Modern treatment of ALK-positive non-small cell lung cancer

Abstract

Lung cancer (LC) takes the first place in the structure of overall oncology in males. More than 1.8 million of new cases of lung cancer (LC) are registered each year worldwide. LC is the leading cause of cancer death in both developing and developed countries, and the 5 years survival rate is as low as 19 %. Many factors explain such unsatisfactory outcomes, including the LC diagnosis at an advanced stage, when the currently available treatments can rarely provide cure. Non-small cell lung cancer (NSCLC) with chromosomal rearrangement of anaplastic lymphoma kinase (ALK) is sensitive to targeted therapy with tyrosine kinase inhibitors (TKIs). Tumor cells containing ALK fusion are sensitive to TKIs – targeted drugs that have significantly improved the results of treatment of patients with ALK-positive NSCLC, half of whom survive more than 6.8 years after diagnosis. The number of patients with ALK-positive NSCLC varies, so ALK rearrangements are detected in about 3–7 % of lung adenocarcinomas, which accounts for up to 60.000 new cases of the disease annually worldwide. ALK-positive NSCLC is observed almost exclusively in adenocarcinomas associated with persons of younger age, male and never smoked or smoked a little.
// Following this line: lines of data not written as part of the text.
(* ===== verification/Quiescer.v ===== *)
(** * Quiescence

    The state machine of htlcswitch/quiescer.go, which stops the updates of a
    channel. The hooks that it runs on resuming are data of a type [H]: what a
    link defers. The link's [sendMsg] is the result of [send_owed_stfu]. *)

From S2P Require Import Prelude UpdateLog.

Inductive quiescer_error :=
| ErrInvalidStfu
| ErrStfuAlreadySent
| ErrStfuAlreadyRcvd
| ErrNoQuiescenceInitiator
| ErrPendingRemoteUpdates
| ErrPendingLocalUpdates
| ErrQuiescenceRequested              (* "quiescence already requested" *)
| ErrQuiescenceUnderWay               (* "quiescence under way, started by the peer" *)
| ErrShutdownReceived.
#[export] Instance quiescer_error_eq_decision : EqDecision quiescer_error.
Proof. solve_decision. Defined.

(** lnwire/stfu.go, on the channel at hand *)
Record stfu := Stfu { stfu_initiator : bool }.

(** How far the negotiation is: [localInit], [remoteInit], [sent], [received]. *)
Record progress := Progress {
  qp_local_init : bool;
  qp_remote_init : bool;
  qp_sent : bool;
  qp_received : bool;
}.

Section Quiescer.
Context {H : Type}.

Record quiescer := QuiescerLive {
  qz_channel_initiator : channel_party;
  qz_progress : progress;
  qz_active_req : option Z;           (* the request that waits, by a number *)
  qz_refuse_init : option quiescer_error;
  qz_resume_queue : list H;
  qz_timeout : bool;                  (* the timer runs *)
  (* what the requests were resolved with, the last first *)
  qz_resolved : list (Z * result quiescer_error channel_party);
}.

Definition new_quiescer (channel_initiator : channel_party) : quiescer :=
  QuiescerLive channel_initiator (Progress false false false false) None None [] false [].

Implicit Types q : quiescer.

Definition set_progress (p : progress) q : quiescer :=
  QuiescerLive (qz_channel_initiator q) p (qz_active_req q) (qz_refuse_init q) (qz_resume_queue q) (qz_timeout q)
    (qz_resolved q).
Definition set_active_req (r : option Z) q : quiescer :=
  QuiescerLive (qz_channel_initiator q) (qz_progress q) r (qz_refuse_init q) (qz_resume_queue q) (qz_timeout q)
    (qz_resolved q).
Definition set_timeout (b : bool) q : quiescer :=
  QuiescerLive (qz_channel_initiator q) (qz_progress q) (qz_active_req q) (qz_refuse_init q) (qz_resume_queue q) b
    (qz_resolved q).
Definition set_resume_queue (l : list H) q : quiescer :=
  QuiescerLive (qz_channel_initiator q) (qz_progress q) (qz_active_req q) (qz_refuse_init q) l (qz_timeout q)
    (qz_resolved q).
Definition set_refuse_init (e : option quiescer_error) q : quiescer :=
  QuiescerLive (qz_channel_initiator q) (qz_progress q) (qz_active_req q) e (qz_resume_queue q) (qz_timeout q)
    (qz_resolved q).
(** [req.Resolve] *)
Definition resolve (req : Z) (r : result quiescer_error channel_party) q : quiescer :=
  QuiescerLive (qz_channel_initiator q) (qz_progress q) (qz_active_req q) (qz_refuse_init q) (qz_resume_queue q)
    (qz_timeout q) ((req, r) :: qz_resolved q).

Definition is_quiescent q : bool := qp_sent (qz_progress q) && qp_received (qz_progress q).
Definition owe_stfu q : bool :=
  (qp_received (qz_progress q) || qp_local_init (qz_progress q)) && negb (qp_sent (qz_progress q)).
Definition need_stfu q : bool := qp_sent (qz_progress q) && negb (qp_received (qz_progress q)).
Definition can_send_updates q : bool := negb (qp_sent (qz_progress q)) && negb (qp_local_init (qz_progress q)).
Definition can_recv_updates q : bool := negb (qp_received (qz_progress q)).
Definition can_send_stfu q : bool := negb (qp_sent (qz_progress q)).
Definition can_recv_stfu q : bool := negb (qp_received (qz_progress q)).

Definition quiescence_initiator q : result quiescer_error channel_party :=
  if negb (is_quiescent q) then Err ErrNoQuiescenceInitiator
  else if qp_local_init (qz_progress q) && qp_remote_init (qz_progress q) then Ok (qz_channel_initiator q)
  else if qp_local_init (qz_progress q) then Ok Local
  else if qp_remote_init (qz_progress q) then Ok Remote
  else Err ErrNoQuiescenceInitiator.

Definition try_resolve_stfu_req q : quiescer :=
  match qz_active_req q with
  | Some req => if is_quiescent q then set_active_req None (resolve req (quiescence_initiator q) q) else q
  | None => q
  end.

(** [startTimeout] and [cancelTimeout]; a link sets [onTimeout]. *)
Definition start_timeout q : quiescer := set_timeout true q.
Definition cancel_timeout q : quiescer := set_timeout false q.

Definition start_if_quiescent q : quiescer := if is_quiescent q then start_timeout q else q.

Definition recv_stfu (msg : stfu) q : quiescer * result quiescer_error () :=
  let p := qz_progress q in
  if qp_received p then (q, Err ErrStfuAlreadyRcvd)
  else if negb (qp_sent p) && negb (stfu_initiator msg) then (q, Err ErrInvalidStfu)
  else if negb (can_recv_stfu q) then (q, Err ErrPendingRemoteUpdates)
  else (start_if_quiescent (try_resolve_stfu_req
          (set_progress (Progress (qp_local_init p) (stfu_initiator msg) (qp_sent p) true) q)), Ok ()).

Definition make_stfu q : result quiescer_error stfu :=
  if qp_sent (qz_progress q) then Err ErrStfuAlreadySent
  else if negb (can_send_stfu q) then Err ErrPendingLocalUpdates
  else Ok (Stfu (qp_local_init (qz_progress q))).

(** The message that [sendMsg] is called with, if any. *)
Definition send_owed_stfu q : quiescer * result quiescer_error (option stfu) :=
  if negb (owe_stfu q) || negb (can_send_stfu q) then (q, Ok None)
  else match make_stfu q with
       | Err e => (q, Err e)
       | Ok msg =>
           let p := qz_progress q in
           (start_if_quiescent (try_resolve_stfu_req
              (set_progress (Progress (qp_local_init p) (qp_remote_init p) true (qp_received p)) q)), Ok (Some msg))
       end.

Definition init_stfu (req : Z) q : quiescer :=
  let p := qz_progress q in
  match qz_refuse_init q with
  | Some e => resolve req (Err e) q
  | None =>
      if qp_local_init p then resolve req (Err ErrQuiescenceRequested) q
      else if qp_sent p then
        resolve req (if is_quiescent q then quiescence_initiator q else Err ErrQuiescenceUnderWay) q
      else set_active_req (Some req)
             (set_progress (Progress true (qp_remote_init p) (qp_sent p) (qp_received p)) q)
  end.

Definition refuse_init (e : quiescer_error) q : quiescer * bool :=
  let q := set_refuse_init (Some e) q in
  let p := qz_progress q in
  if negb (qp_local_init p) || qp_sent p then (q, false)
  else
    let q := set_progress (Progress false (qp_remote_init p) (qp_sent p) (qp_received p)) q in
    let q := match qz_active_req q with Some req => resolve req (Err e) q | None => q end in
    (set_active_req None q, true).

Definition on_resume (hook : H) q : quiescer := set_resume_queue (qz_resume_queue q ++ [hook]) q.

Definition assume_quiescent (initiator : channel_party) q : quiescer :=
  start_timeout (set_progress
    (Progress (bool_decide (initiator = Local)) (bool_decide (initiator = Remote)) true true) q).

(** The hooks to run, and the machine after them. *)
Definition resume q : quiescer * list H :=
  (set_resume_queue [] (set_progress (Progress false false false false) (cancel_timeout q)), qz_resume_queue q).
End Quiescer.
Arguments quiescer : clear implicits.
Patients with ALK-positive stage I–III NSCLC are shown treatment similar to patients with wild-type NSCLC, including surgery, radiation therapy, chemotherapy or multimodal treatment, depending on the stage of the tumor process. Numerous ALK TKIs have been developed in recent years, including alectinib, which is the current preferred first-line agent for patients who haven’t received therapy. The study of the mechanisms of resistance has led to the development of next-generation ALK inhibitors that better penetrate the central nervous system, actively affecting brain metastases. This review highlights the current state and prospects for the development of ALK-positive NSCLC therapy.